The median Time to Next Treatment (TTNT) was 56 months (almost 5 years) for the CHOP group, but the median hadn't yet been reached for the Bendamustine group. (The median is the number right in the middle -- half are more and half are less. So less half of the patients in the Bendamustine group had received a second treatment.)
The Bendamustine patients also had fewer second-line treatments (which makes sense, given the TTNT) -- 32%, while 51% of CHOP patients received a second treatment.
As for side effects, one measure is secondary malignancies -- how many patients developed a new cancer. Bendamustine does a little better there, too -- 36 patients, while 39 CHOP patients developed secondary malignancies.
For me (and my non-expert opinion), it seems like R-Bendamustine is a very good choice. (It really didn't take an expert to see that.) It's great to see long-term results that back up the short-term results.
But at the same time, it's important to remember that R-CHOP absolutely has a place in our treatment plan.
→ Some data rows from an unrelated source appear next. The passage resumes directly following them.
(* ===== verification/DoubleSums.v ===== *)
(** * Sums and products of doubles, with their rounding errors

    The aggregators compute a sum a second time with doubles, to see whether it leaves the range of
    64-bit integers (core/AggregatorBasic.cpp).  The results are rounded as in Doubles; here is how
    far from the exact value they are. *)

From S2P Require Import Prelude Doubles.

Definition dneg (a : double) : double :=
  match a with DFin k => DFin (- k) | DInf s => DInf (negb s) | DNaN => DNaN end.

Definition dadd (a b : double) : double := dsub a (dneg b).

(** A product of finite numbers; the conversions of 64-bit integers are finite. *)
Definition dmul (a b : double) : double :=
  match a, b with
  | DFin x, DFin y => round_units (x * y) one_units
  | _, _ => DNaN
  end.

(** ** Rounding errors *)

Lemma round_half_even_error n d : 0 < d -> 2 * Z.abs (round_half_even n d * d - n) <= d.
Proof.
  intros Hd. unfold round_half_even. pose proof (Z.div_mod n d ltac:(lia)). pose proof (Z.mod_pos_bound n d Hd).
  cmp_solve; try nia. destruct (Z.even _); nia.
Qed.

Lemma excess_bound q : 0 <= q -> 0 < excess q -> 2 ^ excess q * 2 ^ 52 <= q.
Proof.
  unfold excess. intros Hq He. rewrite <- Z.pow_add_r by lia. replace (Z.max 0 (Z.log2 q - 52) + 52) with (Z.log2 q) by lia.
  apply Z.log2_spec. destruct (Z.eq_dec q 0) as [->|]; [cbn in He|]; lia.
Qed.

Lemma round53_error n d : 0 <= n -> 0 < d -> 2 ^ 53 * Z.abs (round53 n d * d - n) <= n + d * 2 ^ 52.
Proof.
  intros Hn Hd. unfold round53. set (k := excess (n / d)). assert (Hk : 0 < 2 ^ k) by (apply pow2_pos, excess_nonneg).
  pose proof (round_half_even_error n (d * 2 ^ k) ltac:(nia)) as E.
  replace (round_half_even n (d * 2 ^ k) * 2 ^ k * d) with (round_half_even n (d * 2 ^ k) * (d * 2 ^ k)) by ring.
  set (e := Z.abs _) in *. assert (2 ^ 52 * (d * 2 ^ k) <= n + d * 2 ^ 52); [|lia].
  destruct (Z.eq_dec k 0) as [->|]; [lia|].
  pose proof (excess_bound (n / d) ltac:(apply Z.div_pos; lia) ltac:(unfold k in *; pose proof (excess_nonneg (n / d)); lia)) as B.
  fold k in B. pose proof (Z.mul_div_le n d Hd). nia.
Qed.

(** A result up to [2 ^ 130] is finite and within [(|n| + 2^52 d) / 2^53] of [n], in units of [1/d]. *)
Lemma round_units_error n d :
  0 < d -> Z.abs n <= 2 ^ 130 * one_units * d ->
  exists k, round_units n d = DFin k /\ 2 ^ 53 * Z.abs (k * d - n) <= Z.abs n + d * 2 ^ 52.
Proof.
  intros Hd Hn. unfold round_units. pose proof (round53_error (Z.abs n) d ltac:(lia) Hd) as E.
  pose proof (round53_nonneg (Z.abs n) d ltac:(lia) Hd). set (r := round53 _ _) in *.
  exists (Z.sgn n * r). assert (Z.abs (Z.sgn n * r) <= r) by (destruct (Z.sgn_spec n) as [[? ->]|[[? ->]|[? ->]]]; lia).
  assert (r * d <= 2 * (2 ^ 130 * one_units * d) + d * 2 ^ 52) as Hr.
  { assert (r * d - Z.abs n <= Z.abs n + d * 2 ^ 52); [|lia]. lia. }
  pose proof one_units_pos. assert (2 ^ 52 <= one_units) by (rewrite one_units_pow; apply Z.pow_le_mono_r; lia).
  assert (r <= 2 * (2 ^ 130 * one_units) + one_units) by nia.
  assert ((max_units <=? Z.abs (Z.sgn n * r)) = false) as ->.
  { apply Z.leb_gt. rewrite max_units_pow. assert (2 * 2 ^ 130 + 1 < 2 ^ 1024) by reflexivity. nia. }
  split; [done|]. destruct (Z.sgn_spec n) as [[? ->]|[[? ->]|[? ->]]]; lia.
Qed.

(** ** Sums of 64-bit integers *)

Lemma one_units_large : 2 ^ 52 <= one_units.
Proof. rewrite one_units_pow. apply Z.pow_le_mono_r; lia. Qed.

Lemma double_of_int_error z :
  Z.abs z <= 2 ^ 64 -> exists k, double_of_int z = DFin k /\ 2 ^ 52 * Z.abs (k - z * one_units) <= Z.abs z * one_units.
Proof.
  intros Hz. pose proof one_units_large. set (U := one_units) in *.
  destruct (round_units_error (z * U) 1 ltac:(lia)) as (k & E & B).
  { rewrite Z.abs_mul, (Z.abs_eq U), Z.mul_1_r by lia. apply Z.mul_le_mono_nonneg_r; lia. }
  exists k. split; [done|]. rewrite Z.mul_1_r, Z.mul_1_l, Z.abs_mul, (Z.abs_eq U) in B by lia.
  destruct (Z.eq_dec z 0) as [->|]; [lia|]. assert (U <= Z.abs z * U) by nia. lia.
Qed.

Lemma product_error U v f x y :
  0 < U -> 2 ^ 52 * Z.abs (x - v * U) <= Z.abs v * U -> 2 ^ 52 * Z.abs (y - f * U) <= Z.abs f * U ->
  2 ^ 52 * Z.abs (x * y - v * f * U * U) <= 3 * (Z.abs (v * f) * U * U).
Proof.
  intros HU Ha Hb. set (a := x - v * U) in *. set (b := y - f * U) in *.
  replace (x * y - v * f * U * U) with (v * U * b + (f * U * a + a * b)) by (unfold a, b; ring).
  assert (Z.abs (v * U * b + (f * U * a + a * b)) <= Z.abs v * U * Z.abs b + (Z.abs f * U * Z.abs a + Z.abs a * Z.abs b)) as Ht.
  { eapply Z.le_trans; [apply Z.abs_triangle|]. apply Z.add_le_mono; [by rewrite !Z.abs_mul, (Z.abs_eq U) by lia|].
    eapply Z.le_trans; [apply Z.abs_triangle|]. by rewrite !Z.abs_mul, (Z.abs_eq U) by lia. }
  rewrite Z.abs_mul. set (V := Z.abs v) in *. set (F := Z.abs f) in *. set (A := Z.abs a) in *. set (B := Z.abs b) in *.
  assert (0 <= V /\ 0 <= F /\ 0 <= A /\ 0 <= B) as (? & ? & ? & ?) by (unfold V, F, A, B; lia).
  assert (V * U * (2 ^ 52 * B) <= V * U * (F * U)) by (apply Z.mul_le_mono_nonneg_l; nia).
  assert (F * U * (2 ^ 52 * A) <= F * U * (V * U)) by (apply Z.mul_le_mono_nonneg_l; nia).
  assert (A * (2 ^ 52 * B) <= A * (F * U)) by (apply Z.mul_le_mono_nonneg_l; nia).
  assert (0 <= F * U * A) by (repeat apply Z.mul_nonneg_nonneg; lia). lia.
Qed.

(** [x] is [t] up to a relative error of [2 ^ -49]. *)
Definition approximates (x : double) (t : Z) : Prop :=
  exists k, x = DFin k /\ 2 ^ 49 * Z.abs (k - t * one_units) <= Z.abs t * one_units.

Lemma double_of_int_approximates z : Z.abs z <= 2 ^ 64 -> approximates (double_of_int z) z.
Proof. intros Hz. destruct (double_of_int_error z Hz) as (k & E & B). exists k. split; [done|lia]. Qed.

Lemma dmul_int_approximates v f :
  Z.abs v <= 2 ^ 64 -> Z.abs f <= 2 ^ 64 -> approximates (dmul (double_of_int v) (double_of_int f)) (v * f).
Proof.
  intros Hv Hf. destruct (double_of_int_error v Hv) as (x & -> & Hx), (double_of_int_error f Hf) as (y & -> & Hy).
  pose proof one_units_large. pose proof one_units_pos. cbn [dmul]. set (U := one_units) in *.
  pose proof (product_error U v f x y ltac:(lia) Hx Hy) as P. set (W := Z.abs (v * f)) in *.
  assert (W <= 2 ^ 128) by (unfold W; rewrite Z.abs_mul; nia). assert (0 <= W) by (unfold W; lia).
  assert (Hxy : 2 ^ 52 * Z.abs (x * y) <= 2 ^ 53 * (W * U * U)).
  { assert (Z.abs (x * y) <= Z.abs (x * y - v * f * U * U) + Z.abs (v * f * U * U)) by lia.
    assert (Z.abs (v * f * U * U) = W * U * U) by (unfold W; rewrite !Z.abs_mul, (Z.abs_eq U) by lia; lia).
    assert (0 <= W * U * U) by (repeat apply Z.mul_nonneg_nonneg; lia). lia. }
  destruct (round_units_error (x * y) U ltac:(lia)) as (k & E & B).
  { assert (W * U * U <= 2 ^ 128 * U * U) by (apply Z.mul_le_mono_nonneg_r; [lia|]; apply Z.mul_le_mono_nonneg_r; lia). lia. }
  exists k. split; [done|].
  assert (Hk : 2 ^ 49 * (Z.abs (k - v * f * U) * U) <= W * U * U).
  { rewrite <- (Z.abs_eq U) at 2 by lia. rewrite <- Z.abs_mul, Z.mul_sub_distr_r.
    destruct (Z.eq_dec W 0) as [W0|].
    - assert (x * y = 0) as Exy by (rewrite W0 in Hxy; lia). rewrite Exy in *. assert (v * f = 0) as -> by (unfold W in W0; lia).
      rewrite W0. assert (k * U = 0); [|lia]. assert (Z.abs (k * U) < U) as Hk by lia. rewrite Z.abs_mul, (Z.abs_eq U) in Hk by lia.
      assert (Z.abs k < 1) by (apply (Z.mul_lt_mono_pos_r U); lia). replace k with 0 by lia. lia.
    - assert (U * 2 ^ 52 <= W * U * U) by nia. lia. }
  apply Z.mul_le_mono_pos_r with U; lia.
Qed.

Lemma sum_check_error p t y :
  Z.abs p <= 2 ^ 64 -> Z.abs t <= 2 ^ 128 -> approximates y t ->
  exists r, dadd (double_of_int p) y = DFin r
            /\ 2 ^ 47 * Z.abs (r - (p + t) * one_units) <= (Z.abs p + Z.abs t) * one_units.
Proof.
  intros Hp W (k & -> & Hk). destruct (double_of_int_error p Hp) as (x & -> & Hx).
  pose proof one_units_large. unfold dadd. cbn [dneg dsub]. set (U := one_units) in *.
  assert (Hs : 2 ^ 49 * Z.abs (x - - k - (p + t) * U) <= (Z.abs p + Z.abs t) * U).
  { replace (x - - k - (p + t) * U) with ((x - p * U) + (k - t * U)) by ring. lia. }
  assert (Z.abs ((p + t) * U) <= (Z.abs p + Z.abs t) * U) by (rewrite Z.abs_mul, (Z.abs_eq U) by lia; apply Z.mul_le_mono_nonneg_r; lia).
  destruct (round_units_error (x - - k) 1 ltac:(lia)) as (r & E & B).
  { assert ((Z.abs p + Z.abs t) * U <= 2 ^ 129 * U) by (apply Z.mul_le_mono_nonneg_r; lia). lia. }
  exists r. split; [done|]. destruct (Z.eq_dec (Z.abs p + Z.abs t) 0) as [E0|].
  - assert (p = 0 /\ t = 0) as [-> ->] by lia. lia.
  - assert (U <= (Z.abs p + Z.abs t) * U) by (rewrite <- (Z.mul_1_l U) at 1; apply Z.mul_le_mono_nonneg_r; lia).
    set (N := (Z.abs p + Z.abs t) * U) in *. set (T := (p + t) * U) in *. set (s := x - - k) in *. clearbody N T s. lia.
Qed.

(** ** The check of a sum *)

(** [9.223372037e+18], which the compiler rounds to a double. *)
Definition sum_limit : double := double_of_int 9223372037000000000.

Definition overflows (x : double) : bool := dlt sum_limit x || dlt x (dneg sum_limit).

Lemma sum_limit_value : sum_limit = DFin (9223372036999999488 * one_units).
Proof. vm_compute. reflexivity. Qed.

Lemma overflows_finite r : overflows (DFin r) = (9223372036999999488 * one_units <? Z.abs r).
Proof.
  unfold overflows. rewrite sum_limit_value. cbn [dlt dneg]. pose proof one_units_pos. cmp_solve.
Qed.

(** The check lets each sum pass that is a 64-bit integer, and stops each of [2^63 + 2^28] or more. *)
Lemma sum_in_range_passes p t y :
  approximates y t -> Z.abs p <= 2 ^ 63 -> Z.abs t <= 2 ^ 63 -> Z.abs (p + t) <= 2 ^ 63 ->
  overflows (dadd (double_of_int p) y) = false.
Proof.
  intros Hy Hp Ht Hs. destruct (sum_check_error p t y ltac:(lia) ltac:(lia) Hy) as (r & -> & B).
  rewrite overflows_finite. pose proof one_units_pos. set (U := one_units) in *. clearbody U. apply Z.ltb_ge.
  assert ((Z.abs p + Z.abs t) * U <= 2 ^ 64 * U) by (apply Z.mul_le_mono_nonneg_r; lia).
  assert (Z.abs ((p + t) * U) <= 2 ^ 63 * U) by (rewrite Z.abs_mul, (Z.abs_eq U) by lia; apply Z.mul_le_mono_nonneg_r; lia).
  set (T := (p + t) * U) in *. set (N := (Z.abs p + Z.abs t) * U) in *. clearbody N T. lia.
Qed.

Lemma sum_out_of_range_stops p t y :
  approximates y t -> Z.abs p <= 2 ^ 63 -> Z.abs t <= 2 ^ 126 -> 2 ^ 63 + 2 ^ 28 <= Z.abs (p + t) ->
  overflows (dadd (double_of_int p) y) = true.
Proof.
  intros Hy Hp Ht Hs. destruct (sum_check_error p t y ltac:(lia) ltac:(lia) Hy) as (r & -> & B).
  rewrite overflows_finite. pose proof one_units_pos. set (U := one_units) in *. clearbody U. apply Z.ltb_lt.
  set (s := p + t) in *. assert (Z.abs p + Z.abs t <= 5 * Z.abs s) as H5 by (unfold s in *; lia).
  assert ((Z.abs p + Z.abs t) * U <= 5 * Z.abs s * U) by (apply Z.mul_le_mono_nonneg_r; lia).
  assert ((2 ^ 63 + 2 ^ 28) * U <= Z.abs s * U) by (apply Z.mul_le_mono_nonneg_r; lia).
  assert (Z.abs (s * U) = Z.abs s * U) as ET by (rewrite Z.abs_mul, (Z.abs_eq U) by lia; done).
  set (N := (Z.abs p + Z.abs t) * U) in *. set (T := s * U) in *. rewrite <- ET in *.
  replace (5 * Z.abs s * U) with (5 * Z.abs T) in * by lia. clearbody N T. lia.
Qed.
(* ===== verification/Aggregators.v ===== *)
(** * Aggregate functions (core/Aggregator.h, core/AggregatorBasic.h, .cpp, core/AggregatorAdvanced.h, .cpp)

    An aggregator is one object for a column of a grouping; the counters of the groups are cells of
    [BufferByteSize] bytes in the rows of a grouping table.  Here are the aggregators of integers
    (COUNT, SUM, MIN, MAX, the first value, BIT_AND, BIT_OR, BIT_XOR), the extrema of doubles and
    the aggregators of texts.  The classes of 32 and of 64 bits are one definition with a width, the
    classes with a collation are those without with another comparison.  SUM, AVG and the variances
    of doubles are not modelled.

    A C++ exception is [AThrow]; a signed overflow and an access outside the cell are [AUndef]. *)

From S2P Require Import Prelude BinTools ByteFile Doubles DoubleSums KeyOrder IntEncoders TextEncoders.

Inductive ares (A : Type) := AOk (a : A) | AThrow | AUndef.
Arguments AOk {A}.
Arguments AThrow {A}.
Arguments AUndef {A}.

Definition abind {A B : Type} (e : ares A) (f : A -> ares B) : ares B :=
  match e with AOk a => f a | AThrow => AThrow | AUndef => AUndef end.

Notation "x <<- e ; f" := (abind e (fun x => f)) (at level 100, e at next level, f at level 200, right associativity).

(** ** Integers in cells *)

Inductive width := W32 | W64.

Definition wbits (w : width) : Z := match w with W32 => 32 | W64 => 64 end.
Definition wbytes (w : width) : nat := match w with W32 => 4 | W64 => 8 end.
Definition wnull (w : width) : Z := match w with W32 => - 0x80000000 | W64 => NULL_VALUE_64 end.
Definition wmax (w : width) : Z := match w with W32 => 0x7FFFFFFF | W64 => PLUS_INF_64 end.
Definition wmin (w : width) : Z := match w with W32 => - 0x80000000 | W64 => MINUS_INF_64 end.
(* ===== verification/MatchHash.v ===== *)
(** * The hash table of a grouping (core/ValueMatchingHashTable.h, core/ValueMatchingHashTable.cpp)

    Class [ValueMatching_HashTable]: an array of positions for the values of the hash function, rows
    in a storage of blocks, and in each row, after the bytes of the grouping and of the
    aggregators, the number of the next row with the same position, or zero.  It is an instance of
    the interface of MatchTable.

    The memory is that of RowStorage; logging and locks are not modelled.  The clone of a table with
    rows loses them ([Storage_copy_lost_rows] of RowStorage) and is not a definition here. *)

From stdpp Require Import gmap option.
From S2P Require Import Prelude BinTools ByteFile MD5 Doubles DoubleSums RowStorage MatchTable.

Record HashTable := mkHash {
  hm_total : Z;                    (* the bytes of a row *)
  hm_match : Z;
  hm_input : Z;
  hm_rows : Z;
  hm_max_rows : Z;
  hm_one_pass : bool;
  hm_slots : list Z;               (* ht *)
  hm_mask : Z;
  hm_next_off : Z;
  hm_store : Storage
}.

Definition EMPTY : Z := 0xFFFFFFFF.
Definition MBYTE : Z := 0x100000.
Definition GBYTE : Z := 0x40000000.

Definition with_store (h : HashTable) (st : Storage) : HashTable :=
  mkHash (hm_total h) (hm_match h) (hm_input h) (hm_rows h) (hm_max_rows h) (hm_one_pass h) (hm_slots h) (hm_mask h) (hm_next_off h) st.

Definition with_table (h : HashTable) (rows : Z) (slots : list Z) (st : Storage) : HashTable :=
  mkHash (hm_total h) (hm_match h) (hm_input h) rows (hm_max_rows h) (hm_one_pass h) slots (hm_mask h) (hm_next_off h) st.

(** ** Initialization *)

(** The conversions of a double to [unsigned int] and to [_int64]. *)
Definition int_between (lo hi : Z) (a : double) : option Z :=
  match a with
  | DFin k => let z := Z.quot k one_units in if (lo <=? z) && (z <? hi) then Some z else None
  | _ => None
  end.

Definition double_1_2 : double := double_of_bits 0x3FF3333333333333.

(** A power of two, less one, that leaves room for 1.2 times the positions. *)
Definition position_mask (positions : Z) : option Z :=
  if 100000000 <? positions then Some 0x07FFFFFF
  else n ← int_between 0 (2 ^ 32) (dmul (double_of_int positions) double_1_2);
       Some (Z.shiftl 1 (CalculateBinSize n) - 1).

(** The part of the memory that the positions get, when the rows do not fit. *)
Definition split_positions (mem total : Z) : option Z :=
  hts ← int_between (- 2 ^ 63) (2 ^ 63) (ddiv (dmul (double_of_int mem) (double_of_int 4)) (double_of_int (total + 4)));
  Some (Z.quot hts 4).

Definition min_block_len (mem rows total : Z) : Z :=
  let len := rows * total in
  if (GBYTE <? len) && (256 * MBYTE <? mem) then 16 * MBYTE else if 4 * MBYTE <? len then 4 * MBYTE else len.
My oncologist had planned to save CHOP in case of transformation, and that's still the way I think of it, given the fairly indolent course that my Follicular Lymphoma has taken. I know lots of folks who have had CHOP as a first-line treatment, and that's great, too. The point is, it's a still an excellent tool for us all.
It makes me wonder what long-term results will look like for some other exciting treatments, too.
I'm looking forward to seeing those.